September 1st, 2024

AI Has Created a Battle over Web Crawling

The rise of generative AI has prompted websites to restrict data access via robots.txt, leading to concerns over declining training data quality and potential impacts on AI model performance.

Read original articleLink Icon
AI Has Created a Battle over Web Crawling

The rise of generative AI has led to a significant shift in how websites manage their data, particularly through the use of the robots.txt protocol, which restricts web crawlers from accessing certain content. As AI companies rely heavily on vast datasets sourced from the web, many organizations are increasingly concerned about their data being used without consent, prompting them to implement these restrictions.

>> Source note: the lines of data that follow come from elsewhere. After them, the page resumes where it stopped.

(** The rename of POSIX: the target is replaced in one step or not at all. *)
Definition Rename (old new : string) : IO unit :=
  syscall;; io_fun (fun w =>
    match w_files w !! old with
    | Some b => (Ok tt, set_file new (Some b) (set_file old None w))
    | None => (Err ErrNotExist, w)
    end).

Definition Now : IO Z := fun w => (Ok (clock (w_calls w)), tick w).

(** [exec.CommandContext(...).Run()]: stdout and stderr are returned also when
    the command fails. *)
Definition Exec (argv : list string) (stdin : string) : IO (option string * string * string) :=
  fun w =>
    let '(e, out, errb, k) := exec argv stdin (w_kern w) in
    (Ok (e, out, errb), MkWorld (w_files w) k (S (w_calls w))).

Definition Run (argv : list string) : IO unit :=
  '(e, _, _) ← Exec argv "";
  match e with Some m => io_err (ErrNew m) | None => mret tt end.

Definition LookPath (bin : string) : IO unit := fun w =>
  if look_path bin (w_kern w) then (Ok tt, w)
  else (Err (ErrNew "executable file not found in $PATH"), w).

(** [filepath.Join] of two clean elements. *)
Definition path_join (a b : string) : string := a +:+ "/" +:+ b.
End Os.

#[export] Hint Unfold mret mbind io_ret io_bind io_err io_try io_wrap io_lift io_fun : d2ip.

(** Run the monad on the surface of a goal or hypothesis. *)
Ltac io_unfold :=
  unfold mret, mbind, io_ret, io_bind, io_err, io_try, io_wrap, io_lift, io_fun in *; cbn beta iota in *.

(** ** Frames: what an operation may change *)

Section Frame.
Context {K : Type} `{Env K}.

(** Only the files of [X] change. *)
Definition touches {A} (X : gset string) (m : IO K A) : Prop :=
  forall w r w', m w = (r, w') ->
    (forall p, p ∉ X -> w_files w' !! p = w_files w !! p).

Lemma lookup_set_file p q v (w : World K) :
  w_files (set_file p v w) !! q = if decide (p = q) then v else w_files w !! q.
Proof.
  unfold set_file, set_files; cbn [w_files]. destruct (decide (p = q)) as [<-|Hne].
  - by rewrite lookup_partial_alter_eq.
  - by rewrite lookup_partial_alter_ne.
Qed.

Lemma touches_mono {A} X Y (m : IO K A) : touches X m -> X ⊆ Y -> touches Y m.
Proof. intros Hm HXY w r w' E p Hp. eapply Hm; [done|set_solver]. Qed.

Lemma touches_bind {A B} X (m : IO K A) (f : A -> IO K B) :
  touches X m -> (forall a, touches X (f a)) -> touches X (m ≫= f).
Proof.
  intros Hm Hf w r w' E p Hp. unfold mbind, io_bind in E.
  destruct (m w) as [[a|e] w1] eqn:E1.
  - rewrite (Hf a w1 r w' E p Hp). eauto.
  - injection E as <- <-. eauto.
Qed.

Lemma touches_wrap {A} X msg (m : IO K A) : touches X m -> touches X (io_wrap msg m).
Proof. intros Hm w r w' E. unfold io_wrap in E. destruct (m w) as [[] ] eqn:E1; injection E as <- <-; eauto. Qed.

Lemma touches_try {A} X (m : IO K A) : touches X m -> touches X (io_try m).
Proof. intros Hm w r w' E. unfold io_try in E. destruct (m w) as [? ?] eqn:E1; injection E as <- <-; eauto. Qed.

Lemma touches_ret {A} X (a : A) : touches X (mret a : IO K A).
Proof. by intros w r w' [= <- <-]. Qed.
Lemma touches_err {A} X e : touches X (io_err e : IO K A).
Proof. by intros w r w' [= <- <-]. Qed.
Lemma touches_lift {A} X (r : res error A) : touches X (io_lift r : IO K A).
Proof. by intros w r' w' [= <- <-]. Qed.

Lemma touches_syscall X : touches X (syscall : IO K unit).
Proof. by intros w r w' [= <- <-]. Qed.
Lemma touches_Now X : touches X (Now : IO K Z).
Proof. by intros w r w' [= <- <-]. Qed.
Lemma touches_Exec X argv stdin : touches X (Exec argv stdin : IO K _).
Proof. intros w r w'. unfold Exec. destruct (exec _ _ _) as [[[]]]. by intros [= <- <-]. Qed.
Lemma touches_LookPath X bin : touches X (LookPath bin : IO K unit).
Proof. intros w r w'. unfold LookPath. by destruct (look_path _ _); intros [= <- <-]. Qed.

Lemma touches_Run X argv : touches X (Run argv : IO K unit).
Proof.
  apply touches_bind; [apply touches_Exec|]. intros [[[]] ?]; [apply touches_err|apply touches_ret].
Qed.

Lemma touches_ReadFile X path : touches X (ReadFile path : IO K string).
Proof.
  apply touches_bind; [apply touches_syscall|]. intros _ w r w'. unfold io_fun.
  by destruct (w_files w !! path); intros [= <- <-].
Qed.

Lemma touches_WriteFile path data : touches {[path]} (WriteFile path data : IO K unit).
Proof.
  intros w r w'. unfold WriteFile. intros E p Hp.
  destruct (fault (w_calls w)); injection E as <- <-; rewrite lookup_set_file;
    (destruct (decide (path = p)); [set_solver|done]).
Qed.

Lemma touches_Remove path : touches {[path]} (Remove path : IO K unit).
Proof.
  apply touches_bind; [apply touches_syscall|]. intros _ w r w' E p Hp. unfold io_fun in E.
  destruct (w_files w !! path); injection E as <- <-; [|done].
  rewrite lookup_set_file. destruct (decide (path = p)); [set_solver|done].
Qed.

Lemma touches_Rename old new : touches {[old; new]} (Rename old new : IO K unit).
Proof.
  apply touches_bind; [apply touches_syscall|]. intros _ w r w' E p Hp. unfold io_fun in E.
  destruct (w_files w !! old); injection E as <- <-; [|done].
  rewrite !lookup_set_file. destruct (decide (new = p)), (decide (old = p)); set_solver.
Qed.
End Frame.

#[export] Hint Resolve touches_ret touches_err touches_lift touches_syscall touches_Now touches_Exec
  touches_Run touches_LookPath touches_ReadFile touches_WriteFile touches_Remove touches_Rename
  touches_wrap touches_try touches_bind : d2ip.

(** ** Relations between the world before and after *)

Section Respects.
Context {K : Type} (R : relation (World K)) `{!PreOrder R}.

(** Whatever [m] answers, [R] holds of the worlds. *)
Definition respects {A} (m : IO K A) : Prop := forall w r w', m w = (r, w') -> R w w'.

Lemma respects_bind {A B} (m : IO K A) (f : A -> IO K B) :
  respects m -> (forall a, respects (f a)) -> respects (m ≫= f).
Proof.
  intros Hm Hf w r w'. unfold mbind, io_bind. destruct (m w) as [[a|e] w1] eqn:E1.
  - intros E. etrans; [by eapply Hm|by eapply Hf].
  - intros [= <- <-]. by eapply Hm.
Qed.
Lemma respects_wrap {A} msg (m : IO K A) : respects m -> respects (io_wrap msg m).
Proof. intros Hm w r w'. unfold io_wrap. destruct (m w) as [[a|e] w1] eqn:E; intros [= <- <-]; by eapply Hm. Qed.
Lemma respects_try {A} (m : IO K A) : respects m -> respects (io_try m).
Proof. intros Hm w r w'. unfold io_try. destruct (m w) as [x w1] eqn:E. intros [= <- <-]. by eapply Hm. Qed.
Lemma respects_ret {A} (a : A) : respects (mret a).
Proof. by intros w r w' [= <- <-]. Qed.
Lemma respects_err {A} e : respects (io_err e : IO K A).
Proof. by intros w r w' [= <- <-]. Qed.
Lemma respects_lift {A} (r : res error A) : respects (io_lift r).
Proof. by intros w r' w' [= <- <-]. Qed.

(** A system call that only counts. *)
Context `{Env K} (R_tick : forall w, R w (tick w)).
Lemma respects_syscall : respects syscall.
Proof. intros w r w' [= <- <-]. apply R_tick. Qed.
Lemma respects_Now : respects Now.
Proof. intros w r w' [= <- <-]. apply R_tick. Qed.
End Respects.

A report from the Data Provenance Initiative highlights that a growing number of high-quality websites are blocking crawlers, which could lead to a decline in the quality of training data available for AI models. The report indicates that from 2023 to 2024, there has been a notable increase in domains restricting access, with 25% of data from the top 2,000 websites in a popular dataset being revoked. This trend raises concerns about the future performance of AI models, as they may rely more on lower-quality data from personal blogs and e-commerce sites. The situation is further complicated by the legal ambiguities surrounding robots.txt, which is not legally enforceable, and the ongoing debates about data usage rights. As a result, AI companies may need to explore alternative data acquisition strategies, including licensing data directly or investing in synthetic data, to maintain the quality and relevance of their training datasets.

- Websites are increasingly using robots.txt to restrict access to their data for AI crawlers.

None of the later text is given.